Mitochondrial DNA depletion by ethidium bromide decreases neuronal mitochondrial creatine kinase: Implications for striatal energy metabolism

• Published in: PloS one Vol. 12; no. 12; p. e0190456
• Main Authors: Warren, Emily Booth, Aicher, Aidan Edward, Fessel, Joshua Patrick, Konradi, Christine
• Format: Journal Article
• Language: English
• Published: United States Public Library of Science 29.12.2017; Public Library of Science (PLoS)

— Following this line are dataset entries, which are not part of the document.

(* ===== verification/Prelude.v ===== *)
(** * Cockpit: a verification development

    Cockpit is a web console for Linux servers.  Its user interface is
    JavaScript that runs in the browser and talks to a bridge on the server over
    one WebSocket; this development models the parts of that JavaScript which
    keep state or transform data, and proves what makes them correct.  The
    definitions are translated from the sources under src/ and keep their names;
    they are executable, and examples and witnesses evaluate them.

    ** How the program is put together

    src/src/base1/cockpit.js is the library that every page loads.  At its
    bottom is the transport: one WebSocket per page, over which channels are
    multiplexed.  On channels are built processes, HTTP clients, files, metrics
    and the D-Bus client; what they answer comes as promises.  The pages under
    src/pkg use that library; modelled of them are the shared libraries and the
    clients that hold the state of a page: the machines of the dashboard, the
    journal, the clients of Kubernetes, Docker and storaged, the virtual machines,
    the shell and the model of NetworkManager.

    In the definitions a channel is seen by what it receives and sends: each
    client takes the messages and close events of its channel as inputs and
    gives the commands it sends as effects, so it composes with the transport
    through the messages of both.  The base64 and UTF-8 codecs, the formatting
    of text and the catalog of translations are used by the other files as they
    are.

    ** Conventions

    JavaScript values that travel in messages are [jval]; an object is a finite
    map ([jobj]) or, where the order of enumeration shows, an association list.
    Bitwise operators are those of the language, on 32 bits ([js_and],
    [js_shl], ...); other numbers of the modelled code are integers.  Strings
    are bytes of UTF-8, or lists of code units where a file says so.  State is
    a record that operations take and return; effects are collected in a trace
    in their order; an operation that throws says so in its result.  Deferreds,
    channels, listeners and other shared objects are numbers that index a store,
    so that aliasing is as in the source.  Code outside of src/ (the bridge, the
    browser, servers) and callbacks of other code are parameters of a Section
    or inputs of a step.  Where such a callback runs while an operation is under
    way, and may call back into it, it is a transformer of the state: the listeners
    of channels ([Transport]'s [react]) and the providers of caches ([Cache]'s
    [provider]).  The language's own JSON is a parameter too, with the
    round trip as a named hypothesis where it matters.

    ** The files

    Library
    - [Prelude]: record update, the operators on 32 bits, values, strings,
      objects with an order, and their lemmas.
    - [Numbers]: decimal numbers as printed and parsed.

    The base library, src/src/base1/cockpit.js
    - [Base64]: [base64_encode], [base64_decode].  The encoder is the textbook
      one on bytes ([base64_encode_rfc]); decoding undoes it; the decoder fills
      the array it allocates and no more.
    - [Transport], [TransportInv], [TransportSpec]: [Transport], [Channel],
      [cockpit.transport].  The page as a transition system with an invariant,
      whatever programs the listeners of its channels run; a channel is told once
      that it is closed, and of nothing afterwards but the control events of ready
      messages under way; closing the transport closes all; what opening a channel
      sends; framing.
    - [Buffer]: [join_data], [Channel.buffer].  Nothing is lost or reordered where
      there are typed arrays.
    - [Uri], [Utf8]: the language's percent encoding; [utf8_encoder],
      [utf8_decoder].  Streaming in any chunks; fatal decoding accepts exactly
      what is well-formed.
    - [Location], [LocationSpec]: [resolve_path_dots], [Location], and the
      navigation states of src/pkg/shell/base_index.js.  Round trips.
    - [Promise], [PromiseSpec]: [cockpit.defer] and what is under it.  Promises
      settle once; no callback is lost.
    - [Series], [SeriesSpec]: [SeriesSink], [SeriesGrid].  Loads are served
      from the cache or fetched, exactly once; stashing keeps an index in order; an
      index is bounded by the limits of the sinks that share it; data fills the
      right cells.
    - [Metrics]: [MetricsChannel].  The compressed stream is decoded.
    - [DBus], [DBusSpec]: [DBusCache], [DBusProxies], [DBusClient].  Every call
      is answered; the proxies of an interface follow the cache, from when they are
      connected on.
    - [Events]: [event_mixin].  Dispatch while listeners come and go.
    - [Text], [Locale]: [cockpit.format], [format_units] and the like;
      [gettext], [ngettext], [cockpit.message], the errors.
    - [Process], [Http], [HttpSpec], [File], [FileSpec]: [cockpit.spawn],
      [cockpit.http], [cockpit.file].  All settle as they should; a file is
      only modified from the content that was read.
    - [Cache], [CacheSpec]: [StorageHelper], [StorageCache], [Permission].  The
      frames of a page agree on the data that they share, whatever providers do
      while they are called.

    Libraries of the pages, src/pkg/lib
    - [Machines], [MachinesSpec]: machines.js.  The machines of a frame are a
      function of the state that the frames share.
    - [Loader]: the loader of machines.js, which connects to the machines that are
      shown.  Its handlers change the overlay that they listen to.
    - [LoaderMachines]: what such a change does to the machines, property by
      property.  [LoaderSpec]: what is left to do for the machines, as a number.
      [LoaderSettle]: what the steps of the handlers do to it.  [LoaderNested]:
      connecting and disconnecting.  [LoaderEvents]: the events of a change made
      by a handler, and the fuel.  [LoaderLive]: any change from outside.
      [LoaderRuns]: any run, which ends with nothing left to do.
    - [Journal], [JournalSpec]: journal.js, and how src/pkg/systemd/logs.js feeds
      it.  The renderer refines an abstract journal; the reader does not depend on
      chunks.

    The Kubernetes client, src/pkg/kubernetes/scripts
    - [KubeIndex]: the hash index; lookups and the binary search with its
      bound.
    - [KubeLoader], [KubeLoaderSpec]: the loader; callbacks hold what they were
      told; the limit to namespaces is enforced.
    - [KubeSelect]: filters find what a scan would.
    - [KubeWatch]: watches deliver the stream.
    - [KubeMethods], [KubeMethodsSpec]: creation in order, checks of names.
    - [KubeConnect]: configuration and discovery.

    NetworkManager, src/pkg/networkmanager
    - [NmUtils], [NmUtilsSpec]: utils.js.  Addresses survive being shown and
      entered.
    - [NmSettings], [NmSettingsSpec]: [settings_from_nm], [settings_to_nm] of
      interfaces.js.  Unedited settings survive.
    - [NmModel], [NmModelSpec], [NmLinks]: [NetworkManagerModel] of
      interfaces.js, its objects, events and export.  Refreshes are counted and
      the promises of [synchronize] settled; the links of the export agree.

    The shell, src/pkg/shell
    - [ShellState], [Shell]: base_index.js: the frames, the router between them
      and the transport, jumps, the components of manifests.  The page's
      [navigate] is a parameter.
    - [ShellSimple]: the simple index of indexes.js, which has a [navigate].
    - [ShellKeeps]: what the router needs of any [navigate], as a class over a
      relation between the states of the transport, and that the simple index has
      it.
    - [ShellSpec]: the channels of a frame are its own; what frames open carries
      their name.  [ShellNavigate]: navigation ends.
    - [ShellPages]: active-pages.js and privileges.js.

    Other pages
    - [Kdump], [KdumpSpec]: src/pkg/kdump/config-client.es6.  Settings that are
      written read back, unless lines are deleted in the wrong order.
    - [VmState], [VmXml], [VmLibvirt]: src/pkg/machines/reducers.es6,
      libvirt.es6 and their helpers: the store of virtual machines, the reading
      of descriptions and of all that virsh says, and the machines that are
      being made.
    - [VmSpec], [VmWorld]: the store stays well formed.  [VmWorld] has all inputs
      of the page as one type, and a class of the properties that every step
      keeps.
    - [VmDummies], [VmListing]: machines that are being made have a timer that
      removes them; a listing shows the machines that it lists.
    - [Docker]: src/pkg/docker/docker.js: command lines, JSON values in a stream,
      pulling, the consoles of containers.  [DockerText]: command lines read back;
      a value is skipped exactly.  [DockerSpec]: what a console shows does not
      depend on how its bytes arrive.
    - [DockerClient]: src/pkg/docker/client.js: the tables of containers and images.
      [DockerClientSpec]: what waits has actions to wait for.  [DockerClientTable]:
      the table follows the lists, whatever the order of the answers.
    - [Storage]: src/pkg/storaged/utils.js and the indices of client.js: where a block
      belongs to, partitions, free space, uses and how they are torn down.
      [StorageSpec]: the free space is what no partition has.  [StorageUsage]: no use
      is missed; groups are deleted when all their volumes go.

    ** Fuel and bounds

    Loops that are not structural have fuel.  The inner loops of the base64
    decoder run at most 3 times, as their conditions say; its length computation
    uses 32 bits, and the round trip states the length it needs.  A replaced
    file is cut into at most as many batches as it has units.  The binary search
    of the hash index has its own termination theorem ([KubeIndex.search_ends])
    with the rounds it takes, and the intersection of buckets takes at most the
    sum of their lengths ([intersect_loop_spec]).  The navigation of the shell has
    three levels and one for every frame ([ShellNavigate.navigation_ends]).  The
    handlers of the loader nest at most twice as deep as there is left to do
    ([LoaderEvents.fuel_ends]), and [Loader.depth] is more than that; that it is never
    used up is part of [LoaderRuns.loader_settles].  Listeners and providers of
    caches nest at most as deep as there are caches ([CacheSpec.dispatch_enough]);
    the programs of the listeners of channels nest as deep as they are given
    ([TransportInv]), and the theorems are for every depth.  The path of a container URL
    is read in at most as many rounds as it has parts.  A group of an IPv6
    address has at most 5 hexadecimal digits, the fuel of [hex_digits] is 8.  The
    levels of partitions are two, as containers are not contained
    ([StorageSpec.free_space_exact]); what lies on a block is looked at as deep as
    objects are nested ([StorageUsage.active_usage_complete]).  The
    loop over the frames of logs goes back for sizes of 2 GiB and more
    ([DockerSpec.large_frame_hangs]); for others one round for each byte is enough.
    The theorems state what these loops return, so running out of fuel would
    falsify them.

    ** What is not modelled

    The C programs (bridge, web server, PAM and SSH), the tests and tools,
    packaging and translations; the pages proper, which build document
    elements; vendored and generated code.  Of cockpit.js: the window plumbing
    (ParentWebSocket, visibility, translation of the document) and
    [cockpit.user].  Timers are inputs without a clock, except
    where the code computes with times.  Thenables of other libraries and the
    [on<type>] members of event targets are left out.  Parts of the modelled
    files that are left out are named at the top of each.  Objects' inherited
    property names (like "constructor") are not keys, except in the router of the
    shell.  Of the shell, the index of many machines is left out. *)

From stdpp Require Export base tactics numbers list option strings gmap.
From stdpp Require Export pretty.
From Stdlib Require Export ZArith Lia Ascii.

• Subjects: Amino acids; Animals; Astrocytes; Bioenergetics; Biology and life sciences; Cancer; Cell cycle; Cells, Cultured; Corpus Striatum - metabolism; Creatine; Creatine kinase; Creatine Kinase - metabolism; Deoxyribonucleic acid; Depletion; Development and progression; Dihydroxyphenylalanine; DNA; DNA damage; DNA methylation; DNA, Mitochondrial - metabolism; Dyskinesia; Electron transport; Energy Metabolism; Ethidium - pharmacology; Ethidium bromide; Gene expression; Genetic aspects; Genomes; Glycolysis; Humans; Kinases; Levodopa; Medicine and Health Sciences; Metabolism; Mitochondria; Mitochondria - enzymology; Mitochondrial DNA; Movement disorders; Neostriatum; Nervous system diseases; Neurodegenerative diseases; Neurons; Oxygen; Oxygen Consumption; Parkinson's disease; Patients; Pharmacology; Phosphocreatine; Phosphorylation; Physical Sciences; Physiological aspects; Proteins; Putamen; Rats; Rats, Sprague-Dawley; Transcription; United States; United States > US; Tennessee; Nashville Tennessee
• ISSN: 1932-6203; 1932-6203
• DOI: 10.1371/journal.pone.0190456

Mitochondrial DNA (mtDNA), the discrete genome which encodes subunits of the mitochondrial respiratory chain, is present at highly variable copy numbers across cell types. Though severe mtDNA depletion dramatically reduces mitochondrial function, the impact of tissue-specific mtDNA reduction remains debated. Previously, our lab identified reduced mtDNA quantity in the putamen of Parkinson's Disease (PD) patients who had developed L-DOPA Induced Dyskinesia (LID), compared to PD patients who had not developed LID and healthy subjects. Here, we present the consequences of mtDNA depletion by ethidium bromide (EtBr) treatment on the bioenergetic function of primary cultured neurons, astrocytes and neuron-enriched cocultures from rat striatum. We report that EtBr inhibition of mtDNA replication and transcription consistently reduces mitochondrial oxygen consumption, and that neurons are significantly more sensitive to EtBr than astrocytes. EtBr also increases glycolytic activity in astrocytes, whereas in neurons it reduces the expression of mitochondrial creatine kinase mRNA and levels of phosphocreatine. Further, we show that mitochondrial creatine kinase mRNA is similarly downregulated in dyskinetic PD patients, compared to both non-dyskinetic PD patients and healthy subjects. Our data support a hypothesis that reduced striatal mtDNA contributes to energetic dysregulation in the dyskinetic striatum by destabilizing the energy buffering system of the phosphocreatine/creatine shuttle.